**Data shown**

(** * BCM2708 cyclic DMA engine driver: a shallow embedding

    The development follows [drivers/dma/bcm2708-dmaengine.c].  The driver
    runs on a 32-bit ARM core: [unsigned], [size_t], [dma_addr_t] and
    [unsigned long] are 32-bit words, modelled as [Z] with the wrap-around
    written out ([wrap32]).  Kernel memory is a pair of finite maps (the
    [kzalloc] heap holding descriptors, the coherent allocator holding
    arrays of control blocks); every call that leaves the driver (allocator,
    register access, the virt-dma notification, the log) is recorded in a
    trace; what the environment answers (allocation results, register
    values) comes from an oracle indexed by the length of that trace.
    Behaviour that C leaves undefined (division by zero, an access outside
    an allocated array, a dangling descriptor pointer) is an explicit
    [Undef] outcome. *)

From Stdlib Require Import ZArith List Lia String.
From stdpp Require Import base option list gmap strings.

Local Open Scope Z_scope.

(** ** Machine words *)

Definition wrap32 (z : Z) : Z := z mod 2 ^ 32.

Definition is_u32 (z : Z) : Prop := 0 <= z < 2 ^ 32.

(** ** Types of <linux/dmaengine.h> used by the driver *)

Inductive dma_transfer_direction :=
  | DMA_MEM_TO_MEM
  | DMA_MEM_TO_DEV
  | DMA_DEV_TO_MEM
  | DMA_DEV_TO_DEV
  | DMA_TRANS_NONE.

#[global] Instance dma_transfer_direction_eq_dec : EqDecision dma_transfer_direction.
Proof. solve_decision. Defined.

(** The bus width is the number of bytes of one access; the driver only
    compares it with [DMA_SLAVE_BUSWIDTH_4_BYTES]. *)
Definition DMA_SLAVE_BUSWIDTH_4_BYTES : Z := 4.

Record dma_slave_config := {
  direction : dma_transfer_direction;
  src_addr : Z;
  dst_addr : Z;
  src_addr_width : Z;
  dst_addr_width : Z;
  slave_id : Z
}.

Inductive irqreturn_t := IRQ_NONE | IRQ_HANDLED.

(** ** The hardware control block and the register layout of <mach/dma.h>

    The header is not part of the driver file: its constants are parameters
    of the development (a class, so that they keep their names). *)

Record bcm2708_dma_cb := {
  cb_info : Z;
  cb_src : Z;
  cb_dst : Z;
  cb_length : Z;
  cb_next : Z
}.

Definition zero_cb : bcm2708_dma_cb :=
  {| cb_info := 0; cb_src := 0; cb_dst := 0; cb_length := 0; cb_next := 0 |}.

Class mach_dma := {
  BCM2708_DMA_CS : Z;
  BCM2708_DMA_SOURCE_AD : Z;
  BCM2708_DMA_DEST_AD : Z;
  BCM2708_DMA_ACTIVE : Z;
  BCM2708_DMA_INT : Z;
  BCM2708_DMA_INT_EN : Z;
  BCM2708_DMA_D_INC : Z;
  BCM2708_DMA_S_INC : Z;
  BCM2708_DMA_D_DREQ : Z;
  BCM2708_DMA_S_DREQ : Z;
  BCM2708_DMA_PER_MAP : Z -> Z;
  sizeof_bcm2708_dma_cb : Z
}.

**Required action**
The lines to copy run from the first line of the entries to the line containing "(** ** The hardware"; copy them exactly and output nothing else.

**Task output**
(** * BCM2708 cyclic DMA engine driver: a shallow embedding

    The development follows [drivers/dma/bcm2708-dmaengine.c].  The driver
    runs on a 32-bit ARM core: [unsigned], [size_t], [dma_addr_t] and
    [unsigned long] are 32-bit words, modelled as [Z] with the wrap-around
    written out ([wrap32]).  Kernel memory is a pair of finite maps (the
    [kzalloc] heap holding descriptors, the coherent allocator holding
    arrays of control blocks); every call that leaves the driver (allocator,
    register access, the virt-dma notification, the log) is recorded in a
    trace; what the environment answers (allocation results, register
    values) comes from an oracle indexed by the length of that trace.
    Behaviour that C leaves undefined (division by zero, an access outside
    an allocated array, a dangling descriptor pointer) is an explicit
    [Undef] outcome. *)

From Stdlib Require Import ZArith List Lia String.
From stdpp Require Import base option list gmap strings.

Local Open Scope Z_scope.

(** ** Machine words *)

Definition wrap32 (z : Z) : Z := z mod 2 ^ 32.

Definition is_u32 (z : Z) : Prop := 0 <= z < 2 ^ 32.

(** ** Types of <linux/dmaengine.h> used by the driver *)

Inductive dma_transfer_direction :=
  | DMA_MEM_TO_MEM
  | DMA_MEM_TO_DEV
  | DMA_DEV_TO_MEM
  | DMA_DEV_TO_DEV
  | DMA_TRANS_NONE.

#[global] Instance dma_transfer_direction_eq_dec : EqDecision dma_transfer_direction.
Proof. solve_decision. Defined.

(** The bus width is the number of bytes of one access; the driver only
    compares it with [DMA_SLAVE_BUSWIDTH_4_BYTES]. *)
Definition DMA_SLAVE_BUSWIDTH_4_BYTES : Z := 4.

Record dma_slave_config := {
  direction : dma_transfer_direction;
  src_addr : Z;
  dst_addr : Z;
  src_addr_width : Z;
  dst_addr_width : Z;
  slave_id : Z
}.

Inductive irqreturn_t := IRQ_NONE | IRQ_HANDLED.

(** ** The hardware control block and the register layout of <mach/dma.h>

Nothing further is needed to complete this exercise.